Encyclopedie van Friesland

Prof. Dr. J.H. Brouwer (1958)

Gepubliceerd op 22-01-2020

SENS- en ATZEBUURSTERMEREN

betekenis & definitie

Voormalige meren Z. van de Hemdijk bij Blauwhuis; Sensmeer in het westen, Atzebuurstermeer in het oosten. Octrooi tot droogmaking aan particulieren in 1632, bedijkt en drooggemaakt in 1633.

De Senszijl, een uitwateringssluis van de Morrahem bij Blauwhuis, toen door Katzijl vervangen.Particuliere polder, reglement van 1823 in 1825 door Ged. Staten goedgekeurd, opp. 340 ha binnen de dijken. Alleen de eigenlijke meerlanden (de 178 ha) waren onderhoudplichtig aan alle polderwerken: meerdijk, bemaling c.a., bestuurskosten, enkele vaarten buiten de droogmakerij en de Katzijl (tot 1928). Eerst twee molens (getrapte bemaling), later één, sedert 1928 een elektrisch gemaal. Nieuw reglement voorgeschreven door Prov. Staten (1882), een deel der oeverlanden (zgn. oudlanden) werd mede belast, maar niet in het onderhoud van de vaarten en de Katzijl.

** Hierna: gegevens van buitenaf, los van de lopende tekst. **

Lemma lookup_bucket st ext mp ino :
  inv st ext -> exists l r, zget (vnode_table st) (vn_hash mp ino) = Some l /\
    find_vnode (vnodes st) mp ino l = Some r /\
    match r with Some p => has_vnode st mp ino p | None => forall p, ~ has_vnode st mp ino p end.
Proof.
  intros I. destruct (bucket_exists st ext mp ino I) as [l Hl]. destruct (i_table _ _ I _ _ Hl) as [_ Hb].
  destruct (find_vnode_spec (vnodes st) mp ino l) as (r & Hr & Hs).
  { intros p (v & Hv & _)%Hb. by exists v. }
  exists l, r. split; [done|]. split; [done|]. destruct r as [p|]; [by destruct Hs as [_ Hs]|].
  intros p (v & Hv & E1 & E2). apply (Hs p v); [|done|done]. apply Hb. exists v. split; [done|].
  unfold bucket_of. congruence.
Qed.

(** Changing the fields of a vnode that do not place it in the table. *)
Lemma inv_set st ext ext' p v w :
  inv st ext -> vnodes st !! p = Some v -> v_mount w = v_mount v -> v_ino w = v_ino v ->
  v_refcnt w = ext' p -> 0 < ext' p <= INT_MAX -> (forall q, q <> p -> ext' q = ext q) ->
  inv (set_vnode st p w) ext'.
Proof.
  intros [L T U R D B] Hp Em Ei Er He Ho. split; cbn [set_vnode vnodes vnode_table m_count].
  - done.
  - intros b l Hl. destruct (T b l Hl) as [ND Hb]. split; [done|]. intros q. rewrite Hb.
    destruct (decide (q = p)) as [->|Hne].
    + rewrite lookup_insert_eq. split; intros (x & Hx & Hbx).
      * exists w. split; [done|]. unfold bucket_of in *. congruence.
      * exists v. split; [done|]. unfold bucket_of in *. congruence.
    + by rewrite lookup_insert_ne.
  - intros a b x y Ha Hb E1 E2. rewrite lookup_insert_Some in Ha, Hb.
    destruct Ha as [[<- <-]|[Hna Ha]], Hb as [[<- <-]|[Hnb Hb]]; try done.
    + apply (U p b v y); congruence.
    + apply (U a p x v); congruence.
    + by apply (U a b x y).
  - intros q x Hx. rewrite lookup_insert_Some in Hx. destruct Hx as [[<- <-]|[Hne Hx]].
    + split; [by apply (R p v)|]. done.
    + rewrite Ho by done. by apply R.
  - intros q Hq. apply lookup_insert_None in Hq as [Hq Hne]. rewrite Ho by done. by apply D.
  - intros mp. rewrite B. unfold users. f_equal.
    rewrite <- (insert_id (vnodes st) p v) at 1 by done.
    destruct (decide (v_mount v = mp)) as [E|E].
    + rewrite !map_filter_insert_True by (cbn; congruence). by rewrite !map_size_insert.
    + rewrite !map_filter_insert_False by (cbn; congruence). done.
Qed.

(** One more reference. *)
Lemma hold_vnode st ext p v :
  inv st ext -> vnodes st !! p = Some v -> ext p < INT_MAX ->
  hold p st = Some (set_vnode st p (set_refcnt v (ext p + 1))) /\
  inv (set_vnode st p (set_refcnt v (ext p + 1))) (bump ext p 1).
Proof.
  intros I Hp He. destruct (i_ref _ _ I p v Hp) as (_ & Hr & H0). unfold hold. rewrite Hp.
  cbn [mbind option_bind]. rewrite Hr. destruct (Z.ltb_spec (ext p) INT_MAX); [|lia]. split; [done|].
  apply (inv_set st ext _ p v); try done.
  - by rewrite bump_eq.
  - rewrite bump_eq. lia.
  - intros q Hq. by apply bump_ne.
Qed.

(** A new vnode at the head of its bucket. *)
Lemma insert_vnode st ext a mp ino l v :
  inv st ext -> a <> 0 -> vnodes st !! a = None -> (forall p, ~ has_vnode st mp ino p) ->
  v_mount v = mp -> v_ino v = ino -> v_refcnt v = 1 ->
  zget (vnode_table st) (vn_hash mp ino) = Some l ->
  exists table, zset (vnode_table st) (vn_hash mp ino) (a :: l) = Some table /\
    inv (VTab (<[a := v]> (vnodes st)) table (vfs_busy mp (m_count st))) (bump ext a 1).
Proof.
  intros I Ha Hd Hn Em Ei Er Hl. pose proof (zget_Some_range _ _ _ Hl) as Hr.
  destruct (zset (vnode_table st) (vn_hash mp ino) (a :: l)) as [table|] eqn:Hs; [|by rewrite zset_is_Some in Hs].
  exists table. split; [done|]. pose proof I as [L T U R D B]. split; cbn [vnodes vnode_table m_count].
  - by rewrite (zset_length _ _ _ _ Hs).
  - assert (Hnl : forall b k, zget (vnode_table st) b = Some k -> a ∉ k).
    { intros b k Hk Hin. destruct (T b k Hk) as [_ Hb]. apply Hb in Hin as (w & Hw & _). congruence. }
    intros b k Hk. rewrite (zget_zset _ _ b _ _ Hs) in Hk. case_decide as Eb.
    + injection Hk as <-. destruct (T _ _ Hl) as [ND Hb]. split.
      { apply NoDup_cons. split; [by apply (Hnl _ _ Hl)|done]. }
      intros p. rewrite elem_of_cons, Hb. destruct (decide (p = a)) as [->|Hne].
      * rewrite lookup_insert_eq. split; [|by left]. intros _. exists v. split; [done|].
        unfold bucket_of. congruence.
      * rewrite lookup_insert_ne by done. rewrite Eb. intuition congruence.
    + destruct (T b k Hk) as [ND Hb]. split; [done|]. intros p. rewrite Hb.
      destruct (decide (p = a)) as [->|Hne]; [|by rewrite lookup_insert_ne].
      rewrite lookup_insert_eq. split; intros (w & Hw & Hbw); [congruence|].
      injection Hw as <-. unfold bucket_of in Hbw. congruence.
  - intros p q x y Hx Hy E1 E2. rewrite lookup_insert_Some in Hx, Hy.
    destruct Hx as [[<- <-]|[Hnx Hx]], Hy as [[<- <-]|[Hny Hy]]; try done.
    + destruct (Hn q). exists y. split; [done|]. split; congruence.
    + destruct (Hn p). exists x. split; [done|]. split; congruence.
    + by apply (U p q x y).
  - intros p x Hx. rewrite lookup_insert_Some in Hx. destruct Hx as [[<- <-]|[Hne Hx]].
    + rewrite bump_eq, (D a Hd), Er. unfold INT_MAX. lia.
    + rewrite bump_ne by done. by apply R.
  - intros p Hp. apply lookup_insert_None in Hp as [Hp Hne]. rewrite bump_ne by done. by apply D.
  - intros mq. unfold vfs_busy, users. destruct (decide (mp = mq)) as [<-|Hne].
    + rewrite lookup_insert_eq. cbn [default from_option]. unfold id. rewrite B. unfold users.
      rewrite map_filter_insert_True by done. rewrite map_size_insert_None; [lia|].
      apply map_lookup_filter_None. by left.
    + rewrite lookup_insert_ne by done. rewrite B. unfold users. f_equal.
      rewrite map_filter_insert_False by (cbn; congruence). by rewrite delete_id.
Qed.

(** [vfscore_vget]: the vnode that is there, with one more reference, or a new one. *)
Definition got (st : vtab) (ext : Z -> Z) (addr rc mp ino ret vp : Z) (st' : vtab) : Prop :=
  (exists p v, has_vnode st mp ino p /\ vnodes st !! p = Some v /\ ret = 1 /\ vp = p /\
     st' = set_vnode st p (set_refcnt v (ext p + 1))) \/
  (forall p, ~ has_vnode st mp ino p) /\ ret = 0 /\
    ((addr = 0 \/ rc <> 0) /\ vp = 0 /\ st' = st \/
     addr <> 0 /\ rc = 0 /\ vp = addr /\
       vnodes st' = <[addr := MkVnode ino mp 1 0 0 0 0 []]> (vnodes st)).

Lemma vget_spec st ext addr rc mp ino :
  inv st ext -> vnodes st !! addr = None -> (forall p, ext p < INT_MAX) ->
  exists ret vp st', vfscore_vget addr rc mp ino st = Some (ret, vp, st') /\
    got st ext addr rc mp ino ret vp st' /\
    inv st' (if vp =? 0 then ext else bump ext vp 1).
Proof.
  intros I Ha He. unfold vfscore_vget, vn_lookup.
  destruct (lookup_bucket st ext mp ino I) as (l & r & Hl & Hf & Hr). rewrite Hl. cbn [mbind option_bind].
  rewrite Hf. cbn [mbind option_bind]. destruct r as [p|].
  - pose proof Hr as (v & Hv & Em & Ei). destruct (hold_vnode st ext p v I Hv (He p)) as [-> I'].
    cbn [mbind option_bind]. eexists _, _, _. split; [done|]. split.
    + left. exists p, v. done.
    + destruct (i_ref _ _ I p v Hv) as (Hp & _). by destruct (Z.eqb_spec p 0).
  - cbn [mbind option_bind]. destruct (Z.eqb_spec addr 0) as [->|Hne].
    { eexists _, _, _. split; [done|]. split; [|done]. right. split; [done|]. split; [done|]. left. auto. }
    destruct (Z.eqb_spec rc 0) as [->|Hrc]; cbn [negb].
    2: { eexists _, _, _. split; [done|]. split; [|done]. right. split; [done|]. split; [done|]. left. auto. }
    destruct (insert_vnode st ext addr mp ino l (MkVnode ino mp 1 0 0 0 0 [])) as (table & Hs & I'); try done.
    rewrite Hl. cbn [mbind option_bind]. rewrite Hs. cbn [mbind option_bind].
    eexists _, _, _. split; [done|]. split; [|by destruct (Z.eqb_spec addr 0)].
    right. split; [done|]. split; [done|]. by right.
Qed.

(** The last reference frees the vnode, any other one only counts down. *)
Lemma remove_vnode st ext p v l :
  inv st ext -> vnodes st !! p = Some v -> ext p = 1 ->
  zget (vnode_table st) (bucket_of v) = Some l ->
  exists table, zset (vnode_table st) (bucket_of v) (filter (fun x => x <> p) l) = Some table /\
    inv (VTab (delete p (vnodes st)) table (vfs_unbusy (v_mount v) (m_count st))) (bump ext p (-1)).
Proof.
  intros I Hp He Hl. pose proof (zget_Some_range _ _ _ Hl) as Hr.
  destruct (zset (vnode_table st) (bucket_of v) (filter (fun x => x <> p) l)) as [table|] eqn:Hs;
    [|by rewrite zset_is_Some in Hs].
  exists table. split; [done|]. pose proof I as [L T U R D B]. split; cbn [vnodes vnode_table m_count].
  - by rewrite (zset_length _ _ _ _ Hs).
  - intros b k Hk. rewrite (zget_zset _ _ b _ _ Hs) in Hk. case_decide as Eb.
    + injection Hk as <-. destruct (T _ _ Hl) as [ND Hb]. split; [by apply NoDup_filter|].
      intros q. rewrite list_elem_of_filter, Hb, Eb. split.
      * intros [Hne H]. by rewrite lookup_delete_ne.
      * intros (w & Hw & Hbw). apply lookup_delete_Some in Hw as [Hne Hw]. split; [done|]. by exists w.
    + destruct (T b k Hk) as [ND Hb]. split; [done|]. intros q. rewrite Hb.
      destruct (decide (q = p)) as [->|Hne]; [|by rewrite lookup_delete_ne].
      rewrite lookup_delete_eq. split; intros (w & Hw & Hbw); [congruence|done].
  - intros a b x y Ha Hb. apply lookup_delete_Some in Ha as [_ Ha], Hb as [_ Hb]. by apply (U a b x y).
  - intros q x [Hne Hx]%lookup_delete_Some. rewrite bump_ne by done. by apply R.
  - intros q. destruct (decide (q = p)) as [->|Hne].
    + intros _. rewrite bump_eq. lia.
    + rewrite lookup_delete_ne, bump_ne by done. apply D.
  - intros mp. unfold vfs_unbusy, users. rewrite map_filter_delete.
    destruct (decide (v_mount v = mp)) as [<-|Hne].
    + rewrite lookup_insert_eq. cbn [default from_option]. unfold id. rewrite B. unfold users.
      rewrite map_size_delete_Some; [|exists v; by apply map_lookup_filter_Some].
      assert (0 < size (filter (fun kv : Z * vnode => v_mount kv.2 = v_mount v) (vnodes st)))%nat; [|lia].
      apply Nat.neq_0_lt_0. intros E0%map_size_empty_inv.
      assert (filter (fun kv : Z * vnode => v_mount kv.2 = v_mount v) (vnodes st) !! p = Some v) as Hf
        by (by apply map_lookup_filter_Some). by rewrite E0 in Hf.
    + rewrite lookup_insert_ne by done. rewrite B. unfold users. f_equal.
      rewrite map_size_delete_None; [done|]. apply map_lookup_filter_None. right. intros w Hw. cbn. congruence.
Qed.

Lemma vrele_spec st ext p :
  inv st ext -> 0 < ext p ->
  exists v st', vnodes st !! p = Some v /\ vrele p st = Some st' /\ inv st' (bump ext p (-1)) /\
    vnodes st' = if ext p =? 1 then delete p (vnodes st)
                 else <[p := set_refcnt v (ext p - 1)]> (vnodes st).
Proof.
  intros I He. destruct (vnodes st !! p) as [v|] eqn:Hp; [|rewrite (i_dead _ _ I p Hp) in He; lia].
  exists v. destruct (i_ref _ _ I p v Hp) as (_ & Hr & _ & Hm). unfold vrele. rewrite Hp.
  cbn [mbind option_bind]. rewrite Hr. destruct (Z.ltb_spec 0 (ext p)); [cbn [negb]|lia].
  destruct (Z.ltb_spec 0 (ext p - 1)).
  - eexists. split; [done|]. split; [done|]. destruct (Z.eqb_spec (ext p) 1); [lia|]. split; [|done].
    apply (inv_set st ext _ p v); try done.
    + rewrite bump_eq. cbn. lia.
    + rewrite bump_eq. lia.
    + intros q Hq. by apply bump_ne.
  - destruct (bucket_exists st ext (v_mount v) (v_ino v) I) as [l Hl].
    destruct (remove_vnode st ext p v l I Hp ltac:(lia) Hl) as (table & Hs & I').
    cbn [vnode_table set_vnode vnodes m_count]. rewrite Hl. cbn [mbind option_bind]. unfold list_del.
    rewrite bool_decide_eq_true_2 by (apply (proj2 (i_table _ _ I _ _ Hl) p); by exists v).
    cbn [mbind option_bind]. unfold bucket_of in Hs. rewrite Hs. cbn [mbind option_bind].
    rewrite delete_insert_eq. eexists. split; [done|]. split; [done|].
    destruct (Z.eqb_spec (ext p) 1); [|lia]. done.
Qed.

(** ** The users of the table *)

Inductive step : vtab * (Z -> Z) -> vtab * (Z -> Z) -> Prop :=
| step_vget st ext addr rc mp ino ret vp st' :
    vnodes st !! addr = None -> (forall p, ext p < INT_MAX) ->
    vfscore_vget addr rc mp ino st = Some (ret, vp, st') ->
    step (st, ext) (st', if vp =? 0 then ext else bump ext vp 1)
| step_vref st ext p st' :
    0 < ext p < INT_MAX -> vref p st = Some st' -> step (st, ext) (st', bump ext p 1)
| step_vrele st ext p st' :
    0 < ext p -> vrele p st = Some st' -> step (st, ext) (st', bump ext p (-1))
| step_fields st ext p v type mode size data names :
    vnodes st !! p = Some v ->
    step (st, ext)
      (set_vnode st p (MkVnode (v_ino v) (v_mount v) (v_refcnt v) type mode size data names), ext).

Nog steeds zijn 11 percelen oudland in de Noordwesthoek vrijgesteld van omslag. Laagste terreinhoogte Sensmeerpolder ca. 2 m —N.A.P., Atzebuurstermeerpolder ca. 1,8 m—N.A.P. Beide meerpolders liepen in 1825 bij stormvloed onder.

Zie: Prov. Arch., port. Boezemwaterschappen, no. 33.